Narrow the data below down to the lines containing "Atoi".

▬▬▬

(* ===== verification/MRApps.v ===== *)
(** * The MapReduce applications: word count and inverted index

    src/src/main/wc.go and src/src/main/ii.go.  Words are cut out of the text
    by [strings.FieldsFunc], which walks over the runes of its argument as Go's
    [range] does; which runes are letters ([unicode.IsLetter]) is a parameter,
    and no property depends on it. *)
From S2P Require Import Prelude GoStrings MRFiles MRTasks MRSpec.

(** ** strings.FieldsFunc *)

(** [cur] is the field being read, if any. *)
Fixpoint fieldsLoop (f : Z → bool) (rs : list (Z * string)) (cur : option string) : list string :=
  match rs with
  | [] => option_list cur
  | (r, bs) :: rs =>
    if f r then option_list cur ++ fieldsLoop f rs None
    else fieldsLoop f rs (Some (default "" cur +:+ bs))
  end.

Definition FieldsFunc (s : string) (f : Z → bool) : list string := fieldsLoop f (runes s) None.

Section apps.
Context (isLetter : Z → bool).

Definition words (text : string) : list string := FieldsFunc text (λ r, negb (isLetter r)).

(** ** Word count *)

Definition wcMap (document value : string) : list KeyValue :=
  foldl (λ pairs word, pairs ++ [mkKV word "1"]) [] (words value).

(** 64-bit wrap-around of [int]. *)
Definition wrap64 (z : Z) : Z := (z + 2 ^ 63) mod 2 ^ 64 - 2 ^ 63.

Definition wcReduce (key : string) (values : list string) : string :=
  Itoa (foldl (λ count val, wrap64 (count + Atoi val)) 0 values).

(** ** Inverted index *)

(** One turn of the loop over the words. *)
Definition iiStep (document : string) (st : list KeyValue * gset string) (word : string)
    : list KeyValue * gset string :=
  let '(pairs, alreadyread) := st in
  if decide (word ∈ alreadyread) then (pairs, alreadyread)
  else (pairs ++ [mkKV word document], {[word]} ∪ alreadyread).

Definition iiMap (document value : string) : list KeyValue :=
  (foldl (iiStep document) ([], ∅) (words value)).1.

Definition iiReduce (key : string) (values : list string) : string :=
  let docs := foldl (λ docs val, docs ++ [val]) [] values in
  let docs := sortStrings docs in
  Itoa (len docs) +:+ " " +:+ Join docs ",".

(** ** Lemmas *)

Lemma foldl_snoc {A B} (f : A → B) (l : list A) acc :
  foldl (λ out x, out ++ [f x]) acc l = acc ++ (f <$> l).
Proof.
  revert acc. induction l as [|x l IH]; intros acc; simpl; [by rewrite app_nil_r|].
  by rewrite IH, <- app_assoc.
Qed.

Lemma wcMap_words document value : wcMap document value = (λ w, mkKV w "1") <$> words value.
Proof. unfold wcMap. by rewrite foldl_snoc. Qed.

(** How often [w] occurs among words. *)
Definition occurrences (w : string) (ws : list string) : Z := len (filter (λ x, x = w) ws).

Lemma values_ones w ws :
  values w ((λ w, mkKV w "1") <$> ws) = replicate (length (filter (λ x, x = w) ws)) "1".
Proof.
  unfold values. induction ws as [|x ws IH]; [done|]. rewrite fmap_cons, !filter_cons.
  cbn [kvKey]. case_decide; [|exact IH]. by rewrite fmap_cons, IH.
Qed.

Lemma wcReduce_ones w k :
  Z.of_nat k < 2 ^ 63 → wcReduce w (replicate k "1") = Itoa (Z.of_nat k).
Proof.
  unfold wcReduce. intros Hk. f_equal.
  assert (∀ j, (j ≤ k)%nat → foldl (λ count val, wrap64 (count + Atoi val)) 0 (replicate j "1") = Z.of_nat j)
    as H; [|by apply H].
  induction j as [|j IH]; intros Hj; [done|].
  rewrite replicate_S_end, foldl_app, IH by lia. cbn [foldl].
  change (Atoi "1") with 1. unfold wrap64. rewrite Z.mod_small; lia.
Qed.

(** The words of all input files. *)
Definition allWords (d : fs) (files : list string) : list string :=
  files ≫= λ f, words (default "" (d !! f)).

Lemma wc_allPairs d files :
  allPairs wcMap d files = (λ w, mkKV w "1") <$> allWords d files.
Proof.
  unfold allPairs, allWords, mapPairs. induction files as [|f files IH]; [done|].
  by rewrite !bind_cons, IH, wcMap_words, fmap_app.
Qed.

(** The distinct words, sorted. *)
Definition vocabulary (ws : list string) : list string :=
  sortStrings (elements (list_to_set ws : gset string)).

Lemma keys_words v ws : keys ((λ w, mkKV w v) <$> ws) = vocabulary ws.
Proof. unfold keys, vocabulary. rewrite <- list_fmap_compose. do 3 f_equal. by rewrite list_fmap_id. Qed.

Lemma occurrences_bound w ws : occurrences w ws ≤ len ws.
Proof. unfold occurrences, len. pose proof (length_filter (λ x, x = w) ws). lia. Qed.

(** ** Fields *)

(** [segmented f rs ws]: [ws] are the maximal runs of runes that are not in [f]. *)
Inductive segmented (f : Z → bool) : list (Z * string) → list string → Prop :=
| seg_end gap : Forall (λ x, f x.1 = true) gap → segmented f gap []
| seg_word gap grp rest ws :
    Forall (λ x, f x.1 = true) gap →
    grp ≠ [] → Forall (λ x, f x.1 = false) grp →
    (∀ x, head rest = Some x → f x.1 = true) → segmented f rest ws →
    segmented f (gap ++ grp ++ rest) (concatStrings (snd <$> grp) :: ws).

Lemma segmented_gap f x rs ws : f x.1 = true → segmented f rs ws → segmented f (x :: rs) ws.
Proof.
  intros Hx. destruct 1 as [gap Hg|gap grp rest ws Hg Hne Hl Hr Hs].
  - apply seg_end. by constructor.
  - apply (seg_word f (x :: gap)); [by constructor|done..].
Qed.

(** The loop state: no word is open, or [grp] is the open one. *)
Lemma fieldsLoop_segmented f rs cur :
  match cur with
  | None => segmented f rs (fieldsLoop f rs None)
  | Some c => ∀ grp, grp ≠ [] → Forall (λ x, f x.1 = false) grp → c = concatStrings (snd <$> grp) →
      segmented f (grp ++ rs) (fieldsLoop f rs (Some c))
  end.
Proof.
  revert cur. induction rs as [|[r bs] rs IH]; intros cur.
  - destruct cur as [c|]; [|by apply seg_end]. intros grp Hne Hl ->.
    by apply (seg_word f [] grp []); [..|apply seg_end].
  - cbn [fieldsLoop]. destruct (f r) eqn:E; destruct cur as [c|].
    + intros grp Hne Hl ->. apply (seg_word f [] grp); [done..| |].
      * by intros x [= <-].
      * apply segmented_gap; [done|]. apply (IH None).
    + apply segmented_gap; [done|]. apply (IH None).
    + intros grp Hne Hl ->. cbn [default]. rewrite (cons_middle (r, bs)), app_assoc.
      apply (IH (Some _)); [by destruct grp|by apply Forall_app; repeat constructor|].
      rewrite fmap_app, concatStrings_app. unfold concatStrings. simpl. by rewrite string_app_nil_r.
    + apply (IH (Some _) [(r, bs)]); [done|by repeat constructor|]. unfold concatStrings. simpl.
      by rewrite string_app_nil_r.
Qed.

(** ** Inverted index *)

Lemma iiMap_spec document value :
  ∃ ws, iiMap document value = (λ w, mkKV w document) <$> ws ∧ NoDup ws ∧
        ∀ w, w ∈ ws ↔ w ∈ words value.
Proof.
  unfold iiMap.
  assert (∀ todo done, NoDup done →
    ∃ ws, (foldl (iiStep document) ((λ w, mkKV w document) <$> done, list_to_set done) todo).1 =
            (λ w, mkKV w document) <$> ws ∧ NoDup ws ∧ ∀ w, w ∈ ws ↔ w ∈ done ∨ w ∈ todo) as H.
  { induction todo as [|x todo IH]; intros done Hnd; simpl; [exists done; set_solver|].
    case_decide as Hx.
    - destruct (IH done Hnd) as (ws & ? & ? & Hw). exists ws. split_and!; [done..|].
      intros w. rewrite Hw. set_solver.
    - destruct (IH (done ++ [x])) as (ws & Hws & ? & Hw).
      { apply NoDup_app. split_and!; [done|set_solver|apply NoDup_singleton]. }
      exists ws. split_and!; [|done|intros w; rewrite Hw; set_solver].
      rewrite <- Hws, fmap_app.
      by assert ((list_to_set (done ++ [x]) : gset string) = {[x]} ∪ list_to_set done) as -> by set_solver. }
  destruct (H (words value) [] (NoDup_nil_2)) as (ws & Hws & ? & Hw). exists ws. split_and!; [exact Hws|done|].
  intros w. rewrite Hw. set_solver.
Qed.

Lemma iiMap_values document value w :
  values w (iiMap document value) = if decide (w ∈ words value) then [document] else [].
Proof.
  destruct (iiMap_spec document value) as (ws & -> & Hnd & Hw).
  assert (values w ((λ w, mkKV w document) <$> ws) = if decide (w ∈ ws) then [document] else []) as ->.
  { clear Hw. induction Hnd as [|x ws Hx _ IH]; [done|]. unfold values in *. rewrite fmap_cons, filter_cons.
    cbn [kvKey]. destruct (decide (x = w)) as [->|Hne].
    - rewrite fmap_cons, IH. rewrite decide_False by done. by rewrite decide_True by set_solver.
    - rewrite IH. repeat case_decide; set_solver. }
  specialize (Hw w). repeat case_decide; tauto.
Qed.

(** The input files that contain [w]. *)
Definition containing (d : fs) (w : string) (files : list string) : list string :=
  filter (λ f, w ∈ words (default "" (d !! f))) files.

Lemma values_app w l k : values w (l ++ k) = values w l ++ values w k.
Proof. unfold values. by rewrite filter_app, fmap_app. Qed.

Lemma ii_values d files w : values w (allPairs iiMap d files) = containing d w files.
Proof.
  unfold allPairs, containing, mapPairs. induction files as [|f files IH]; [done|].
  rewrite bind_cons, values_app, IH, iiMap_values, filter_cons. by case_decide.
Qed.

Lemma ii_keys d files : keys (allPairs iiMap d files) = vocabulary (allWords d files).
Proof.
  unfold keys, vocabulary. do 2 f_equal. apply set_eq. intros w. rewrite !elem_of_list_to_set.
  assert (∀ l, w ∈ kvKey <$> l ↔ values w l ≠ []) as ->.
  { intros l. rewrite values_nil. split; [tauto|apply dec_stable]. }
  rewrite ii_values.
  unfold containing, allWords. rewrite list_elem_of_bind. split.
  - intros H. destruct (filter _ files) as [|f l] eqn:E; [done|].
    assert (f ∈ f :: l) as Hf by set_solver. rewrite <- E in Hf. apply list_elem_of_filter in Hf. naive_solver.
  - intros (f & Hw & Hf) E.
    assert (f ∈ filter (λ f, w ∈ words (default "" (d !! f))) files) as Hin by (by apply list_elem_of_filter).
    rewrite E in Hin. by apply elem_of_nil in Hin.
Qed.

(** ** Theorems *)

(** What word count reports of its inputs. *)
Lemma wc_counts d files :
  len (allWords d files) < 2 ^ 63 →
  report wcReduce (allPairs wcMap d files) =
    concatStrings ((λ w, line w (Itoa (occurrences w (allWords d files)))) <$> vocabulary (allWords d files)).
Proof.
  intros Hlen. unfold report. rewrite wc_allPairs, keys_words. f_equal. apply list_fmap_ext.
  intros i w _. rewrite values_ones, wcReduce_ones; [done|].
  pose proof (occurrences_bound w (allWords d files)). unfold occurrences, len in *. lia.
Qed.

(** Inverted index: a sequential index job ends, and its output file has,
    for every distinct word of the input files in sorted order, one line with
    how many of the files contain it and the sorted list of their names. *)
Lemma ii_report {J : Json} {JO : JsonOk} creatable job n files d :
  job_ok creatable job n iiMap iiReduce files d →
  ∃ d', Sequential creatable job files n iiMap iiReduce d = Ok d' ∧
    d' !! outputName job = Some
      (concatStrings ((λ w, let docs := sortStrings (containing d w files) in
                            line w (Itoa (len docs) +:+ " " +:+ Join docs ",")) <$>
                      vocabulary (allWords d files))).
Proof.
  intros Hjob. destruct (sequential_done creatable job n iiMap iiReduce files d Hjob) as (d' & Hd & [Ho _ _ _]).
  exists d'. split; [done|]. rewrite Ho. f_equal.
  unfold report. rewrite ii_keys. f_equal. apply list_fmap_ext. intros i w _.
  rewrite ii_values. unfold iiReduce. rewrite (foldl_snoc id). by rewrite list_fmap_id.
Qed.

(** Words are cut correctly: the pieces [range] decodes are non-empty and
    make up the text, and the words of a text are its maximal runs of letters,
    in order. *)
Lemma words_spec text :
  concatStrings (snd <$> runes text) = text ∧
  Forall (λ x, x.2 ≠ "") (runes text) ∧
  segmented (λ r, negb (isLetter r)) (runes text) (words text).
Proof.
  destruct (runes_spec text) as [Hne Hcat]. split_and!; [done..|]. apply (fieldsLoop_segmented _ _ None).
Qed.
End apps.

▬▬▬

### Result of this exercise
  Itoa (foldl (λ count val, wrap64 (count + Atoi val)) 0 values).
  assert (∀ j, (j ≤ k)%nat → foldl (λ count val, wrap64 (count + Atoi val)) 0 (replicate j "1") = Z.of_nat j)
  change (Atoi "1") with 1. unfold wrap64. rewrite Z.mod_small; lia.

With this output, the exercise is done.